Saved entries:

---------------

Fixpoint claim_next_run_ids (limit : nat) : DB (list Z) :=
  match limit with
  | O => ret []
  | Datatypes.S limit' =>
      claimed <- claim_next ;;
      match claimed with
      | None => ret []
      | Some run => ids <- claim_next_run_ids limit' ;; ret (ar_id run :: ids)
      end
  end.

Definition claim_run (id : Z) : DB (option AgentRun) :=
  row <- _locked_run id None ;;
  if negb (String.eqb (status row) (value QUEUED)) then ret None
  else r <- _set_status_on_locked_run row (Member STARTING)
              (with_reason "claimed" default_kwargs) ;;
       ret (Some r.1).
End store.
Lemma claim_from_spec rows : forall seen s,
  Forall (queued_row s) rows ->
  match find (claimable s) rows with
  | None => exists s', claim_from rows seen s = (s', Ok (seen ++ (run_id <$> rows), None)) /\
                       locked s s'
  | Some r => exists s1 s' seen' a, claim_from rows seen s = (s', Ok (seen', Some a)) /\
                locked s s1 /\ claims s1 r s' a
  end.
Proof.
  induction rows as [|r rows IH]; intros seen s Hrows.
  { exists s. rewrite app_nil_r. split; [done|reflexivity]. }
  apply Forall_cons in Hrows as [Hrow Hrows].
  destruct (claim_from_cons r rows seen s Hrow) as (s1 & Hl & E). rewrite E. clear E. simpl.
  destruct (claimable s r).
  - destruct (queued_claims s1 r) as (s' & a & Hcs); [by eapply queued_row_locked|].
    exists s1, s', seen, a. split; [|by split].
    destruct Hcs as [E _]. by rewrite (bind_eq_ok _ _ _ _ _ E).
  - specialize (IH (seen ++ [run_id r]) s1). rewrite (find_claimable_locked _ _ _ Hl) in IH.
    destruct (find (claimable s) rows) as [x|].
    + destruct IH as (s2 & s' & seen' & a & ? & ? & ?).
      { eapply Forall_impl; [exact Hrows|]. intros x'. by apply queued_row_locked. }
      exists s2, s', seen', a. split; [done|]. split; [by etrans|done].
    + destruct IH as (s' & -> & Hl').
      { eapply Forall_impl; [exact Hrows|]. intros x'. by apply queued_row_locked. }
      exists s'. split; [|by etrans]. csimpl. by rewrite <- app_assoc.
Qed.

(** The loop over batches claims the first claimable run that was not passed
    over yet, and its fuel is enough. *)
Lemma claim_loop_unfold fuel seen s :
  claim_loop (Datatypes.S fuel) seen s =
  match filter (fun r => run_id r ∉ seen) (queue (pending s)) with
  | [] => (s, Ok None)
  | _ => (r <- claim_from (take batch_size
                  (filter (fun r => run_id r ∉ seen) (queue (pending s)))) seen ;;
          match r with
          | (_, Some run) => ret (Some run)
          | (seen', None) => claim_loop fuel seen'
          end) s
  end.
Proof.
  simpl. unfold bind at 1, get. rewrite queued_batch_eq. by destruct (filter _ _).
Qed.

(** After a round without a claim, the runs still to look at. *)
Lemma next_round s seen Q :
  db_wf (pending s) -> Q = filter (fun r => run_id r ∉ seen) (queue (pending s)) ->
  find (claimable s) (take batch_size Q) = None -> Q <> [] ->
  let seen' := seen ++ (run_id <$> take batch_size Q) in
  let Q' := filter (fun r => run_id r ∉ seen') (queue (pending s)) in
  find (claimable s) Q' = find (claimable s) Q /\ (length Q' < length Q)%nat.
Proof.
  intros Hd HQ Hnone Hne seen' Q'.
  assert (Hrow : forall r, r ∈ Q -> runs (pending s) !! run_id r = Some r).
  { intros r. rewrite HQ. intros [_ Hr]%list_elem_of_filter. by apply (queue_rows s r Hd). }
  assert (EQ' : Q' = filter (fun r => run_id r ∉ (run_id <$> take batch_size Q)) Q).
  { unfold Q', seen'. trans (filter (fun r => run_id r ∉ (run_id <$> take batch_size Q))
      (filter (fun r => run_id r ∉ seen) (queue (pending s)))); [|by rewrite <- HQ].
    rewrite list_filter_filter. apply list_filter_iff. intros r. rewrite elem_of_app. tauto. }
  rewrite EQ'. split.
  - apply find_filter_miss. intros r Hr Hin. apply dec_stable in Hin.
    apply list_elem_of_fmap in Hin as (r' & E & Hr').
    assert (r = r') as ->.
    { pose proof (Hrow _ Hr). assert (Hq : r' ∈ Q) by (by eapply subseteq_take).
      pose proof (Hrow _ Hq). congruence. }
    eapply find_none in Hnone; [exact Hnone|]. by apply list_elem_of_In.
  - destruct Q as [|r0 Q0]; [done|]. apply length_filter_lt with r0; [by left|].
    intros Hn. apply Hn. simpl. by left.
Qed.

Lemma claim_loop_spec fuel : forall seen s,
  db_wf (pending s) ->
  (length (filter (fun r => run_id r ∉ seen) (queue (pending s))) < fuel)%nat ->
  match find (claimable s) (filter (fun r => run_id r ∉ seen) (queue (pending s))) with
  | None => exists s', claim_loop fuel seen s = (s', Ok None) /\ locked s s'
  | Some r => exists s1 s' a, claim_loop fuel seen s = (s', Ok (Some a)) /\
                locked s s1 /\ claims s1 r s' a
  end.
Proof.
  induction fuel as [|fuel IH]; intros seen s Hd Hlen; [lia|].
  rewrite claim_loop_unfold. remember (filter _ _) as Q eqn:HQ.
  destruct (decide (Q = [])) as [->|Hne].
  { exists s. split; [done|reflexivity]. }
  assert (Hrows : Forall (queued_row s) Q).
  { rewrite HQ. apply Forall_forall. intros r [_ Hr]%list_elem_of_filter. by apply queue_rows. }
  pose proof (claim_from_spec (take batch_size Q) seen s (Forall_take _ _ _ Hrows)) as Hb.
  destruct (find (claimable s) (take batch_size Q)) as [r|] eqn:Hf.
  - rewrite (find_take _ _ _ _ Hf). destruct Hb as (s1 & s' & seen' & a & E & ? & ?).
    exists s1, s', a. split; [|done]. destruct Q; [done|]. by rewrite (bind_eq_ok _ _ _ _ _ E).
  - destruct Hb as (s1 & E & Hl). destruct (next_round s seen Q Hd HQ Hf Hne) as [Hfind Hlt].
    destruct (locked_fields _ _ Hl) as (Ep & _).
    specialize (IH (seen ++ (run_id <$> take batch_size Q)) s1).
    rewrite Ep, (find_claimable_locked _ _ _ Hl), Hfind in IH.
    assert (EL : forall x, match Q with [] => x | _ => (r <- claim_from (take batch_size Q) seen ;;
        match r with (_, Some run) => ret (Some run) | (seen', None) => claim_loop fuel seen' end) s
        end = claim_loop fuel (seen ++ (run_id <$> take batch_size Q)) s1).
    { intros x. destruct Q; [done|]. by rewrite (bind_eq_ok _ _ _ _ _ E). }
    rewrite EL. specialize (IH Hd ltac:(lia)). destruct (find (claimable s) Q) as [r|].
    + destruct IH as (s2 & s' & a & ? & ? & ?). exists s2, s', a. split; [done|].
      split; [by etrans|done].
    + destruct IH as (s' & ? & ?). exists s'. split; [done|by etrans].
Qed.

(** C18. [claim_next] takes the oldest queued run, by creation time and then id,
    among those whose row and root can be locked at once and whose declared
    dependency is no longer active; it answers it as STARTING, changes only that
    row, and commits with it in a committing session.  When no such run exists
    it answers none and writes nothing.  It always ends: runs passed over in one
    batch of 25 are not read again, however many there are. *)
Theorem claim_next_first (s : store) :
  store_inv s ->
  exists s' o, claim_next s = (s', Ok o) /\
    match find (claimable s) (queue (pending s)), o with
    | Some r, Some a =>
        ar_status a = STARTING /\ spec (ar_row a) = spec r /\
        execution_attempt (ar_row a) = execution_attempt r /\
        runs (pending s') = <[run_id r := ar_row a]> (runs (pending s)) /\
        committed s' = (if auto_commit s then pending s' else committed s)
    | None, None => pending s' = pending s /\ committed s' = committed s
    | _, _ => False
    end.
Proof.
  intros [_ Hd _ _ _]. unfold claim_next, bind at 1, get.
  assert (Hlen : (length (filter (fun r => run_id r ∉ []) (queue (pending s))) <
                  Datatypes.S (length (all_runs (pending s))))%nat).
  { eapply Nat.le_lt_trans; [apply length_filter|]. unfold queue, by_created.
    rewrite py_sorted_length. pose proof (length_filter (fun r => status r = value QUEUED)
      (all_runs (pending s))). lia. }
  pose proof (claim_loop_spec _ [] s Hd Hlen) as Hc.
  rewrite (find_filter_miss _ _ (queue (pending s))) in Hc
    by (intros x _ Hx; destruct Hx; set_solver).
  destruct (find (claimable s) (queue (pending s))) as [r|] eqn:Hf.
  - destruct Hc as (s1 & s' & a & E & Hl & Hcl & Hacc). exists s', (Some a). split; [done|].
    apply find_some in Hf as [Hin _]. apply list_elem_of_In, (queue_rows s r Hd) in Hin.
    destruct (queued_row_locked _ _ _ Hl Hin) as (Hr & _ & Hwf).
    destruct (set_status_accepted s1 r _ _ _ _ Hwf Hr Hacc)
      as (s2 & a' & r' & E2 & <- & Ha & Hruns & _ & Hsp & Hat & _ & _ & _ & Hcm & _); [constructor|].
    rewrite Hcl in E2. injection E2 as <- <-.
    destruct (locked_fields _ _ Hl) as (Ep & Ec & _ & _ & _ & Ea & _).
    rewrite Ep in Hruns. rewrite Ea, Ec in Hcm. by split_and!.
  - destruct Hc as (s' & E & Hl). exists s', None. split; [done|].
    by destruct (locked_fields _ _ Hl) as (-> & -> & _).
Qed.
End queue.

---------------

Try it:
Output the lines of the records above exactly as they appear, from the line containing "let seen' := seen" through the line containing "rewrite list_filter_filter. apply".

Result for this exercise:
  let seen' := seen ++ (run_id <$> take batch_size Q) in
  let Q' := filter (fun r => run_id r ∉ seen') (queue (pending s)) in
  find (claimable s) Q' = find (claimable s) Q /\ (length Q' < length Q)%nat.
Proof.
  intros Hd HQ Hnone Hne seen' Q'.
  assert (Hrow : forall r, r ∈ Q -> runs (pending s) !! run_id r = Some r).
  { intros r. rewrite HQ. intros [_ Hr]%list_elem_of_filter. by apply (queue_rows s r Hd). }
  assert (EQ' : Q' = filter (fun r => run_id r ∉ (run_id <$> take batch_size Q)) Q).
  { unfold Q', seen'. trans (filter (fun r => run_id r ∉ (run_id <$> take batch_size Q))
      (filter (fun r => run_id r ∉ seen) (queue (pending s)))); [|by rewrite <- HQ].
    rewrite list_filter_filter. apply list_filter_iff. intros r. rewrite elem_of_app. tauto. }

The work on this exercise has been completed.